In some ways, we are (our technology seems to be greening), but in maybe the most important ways, we haven't changed anything. The global population is still growing faster than ever. Growth seems to slow down under certain conditions, but (and I felt really stupid when I realised this) if a person thinks the utterly mysterious effects of those conditions will sustain for more than three generations, they have forgotten something very basic about what biological organisms are and how they came to be, and if we let it go that way, the problem is going to come back a lot stronger, and our chances of solving it with that different set of people will be close to zero.

I don't like talking about this.

But I'm starting to get the sense that there might be something important down here that nobody is looking at with clear eyes.

[-][anonymous]10

Thanks for sharing your perspective!

I'd love to nominate to basically everything Jason writes. Heck, I'd totally buy a book of posts from roots of progress. But of those which showed up on LW in 2019, this is one of the two which were most roots-of-progress-y.

Seconding johnswentworth nominations. This was I think my favorite post from Jason in 2019, and I still think the study of progress is pretty crucial for a lot of work on LessWrong, and this post does a pretty good job of it. 

Of the two progress studies up for review, I think this is better than the invention of concrete one. Mostly because it dips more into how the development of fertilizer interacted with other domains (notably: war), as well as some politics/history.

This part was actually most interesting to me, which you may have missed if you started reading and then decided "meh, I don't care how artificial fertilizer was invented."

The Alchemy of Air is as much about the lives of Haber and Bosch, and what happened after their process became a reality, as it is about the science and technology of the process itself. Even though the technology was my main interest this time, I found the history captivating.

Haber was a Jew, at a time when Jews were second-class citizens in Germany. Rather than denouncing the society he lived in, this seemed to cause Haber to seek its approval. After his scientific achievement with ammonia, he got a high-status job at the Kaiser Wilhelm Institutes in Berlin, and sought to be an adviser to the Kaiser himself. Jews were barred from military service, but Haber was able to become a science adviser to the military—even pioneering the use of poison gas in WW1, a role that left him with a reputation as a war criminal.

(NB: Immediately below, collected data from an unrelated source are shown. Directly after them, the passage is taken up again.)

(** * Scopes and messages *)

Definition validate_ctx_push_map_scope (ctx : bt_param_validation_context) (key : list Z)
    : bt_param_validation_context :=
  ValidationContext (error ctx) (scope_stack ctx ++ [MapElement key]).
Definition validate_ctx_push_array_scope (ctx : bt_param_validation_context) (index : Z)
    : bt_param_validation_context :=
  ValidationContext (error ctx) (scope_stack ctx ++ [ArrayElement index]).
Definition validate_ctx_pop_scope (ctx : bt_param_validation_context)
    : option bt_param_validation_context :=
  guard_ub (0 <? length (scope_stack ctx))%nat;
  Some (ValidationContext (error ctx) (removelast (scope_stack ctx))).

(** The decimal digits of a [uint64_t]. *)
Definition dec64 (v : Z) : list Z := dec_digits 20 v [].

Definition append_scope_to_string (str : list Z) (elem : validate_ctx_stack_element) (first : bool) : list Z :=
  match elem with
  | MapElement key => str ++ (if first then [] else text ".") ++ key
  | ArrayElement index => str ++ text "[" ++ dec64 index ++ text "]"
  end.

(** The start of a message, before the formatted text. *)
Definition message_scope (stack : list validate_ctx_stack_element) : list Z :=
  match stack with
  | [] => text "Error validating parameters: "
  | elem :: stack =>
    fold_left (fun str elem => append_scope_to_string str elem false) stack
      (append_scope_to_string (text "Error validating parameter `") elem true) ++ text "`: "
  end.

Definition bt_param_validation_error (ctx : bt_param_validation_context) (formatted : list Z)
    : bt_param_validation_status * bt_param_validation_context :=
  (ValidationError,
   ValidationContext (Some (message_scope (scope_stack ctx) ++ formatted)) (scope_stack ctx)).

Definition bt_common_value_type_string (type : bt_value_type) : list Z :=
  text match type with
       | NullType => "NULL" | BoolType => "BOOL" | IntegerType => "INTEGER"
       | UnsignedIntegerType => "UNSIGNED_INTEGER" | SignedIntegerType => "SIGNED_INTEGER"
       | RealType => "REAL" | StringType => "STRING" | ArrayType => "ARRAY" | MapType => "MAP"
       end.

(** GLib's [g_strjoinv] with ", ". *)
Fixpoint join (strings : list (list Z)) : list Z :=
  match strings with
  | [] => []
  | [s] => s
  | s :: strings => s ++ text ", " ++ join strings
  end.

(** * Validation *)

Record validate_map_value_data := MapValueData {
  available_keys : list bt_param_validation_map_value_entry_descr;
  data_status : bt_param_validation_status;
  data_ctx : bt_param_validation_context
}.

Haber believed that if Jews showed what good, patriotic German citizens they could be, they could eventually be accepted as equals. Decades later, when the Nazis came to power and began “cleansing” Jews first out of the German government, then out of all of society, Haber saw his dream of acceptance fall completely to pieces. He died, shortly before WW2, in great distress.

Bosch, on the other hand, held liberal political views and was against the Nazis. He even tried to speak out against them, and in a personal meeting with Hilter made a futile argument for freedom of inquiry and better treatment of the Jews. But at the same time he made deals with the Nazis to secure funding for his chemical company—by then he was the head, not only of BASF, but of a broader industry association called IG Farben. He was building a massive chemical plant in the heart of Germany, at Leuna, to produce not only ammonia but also what he saw as his magnum opus: synthetic gasoline, made from coal. In the end Farben became virtually a state company and provided much of the material Germany needed for WW2, including ammonia, gasoline, and rubber.

Bosch died shortly after the war began. On his deathbed, he predicted that the war would be a disaster for Germany. It would go well at first, he said, and Germany would occupy France and maybe even Britain. But then Hitler would make the fatal mistake of invading Russia. In the end, the skies would darken with Allied planes, and much of Germany would be destroyed. It happened as he predicted, and Bosch's beloved Leuna was a major target, ultimately crippled by wave after wave of Allied bombing raids.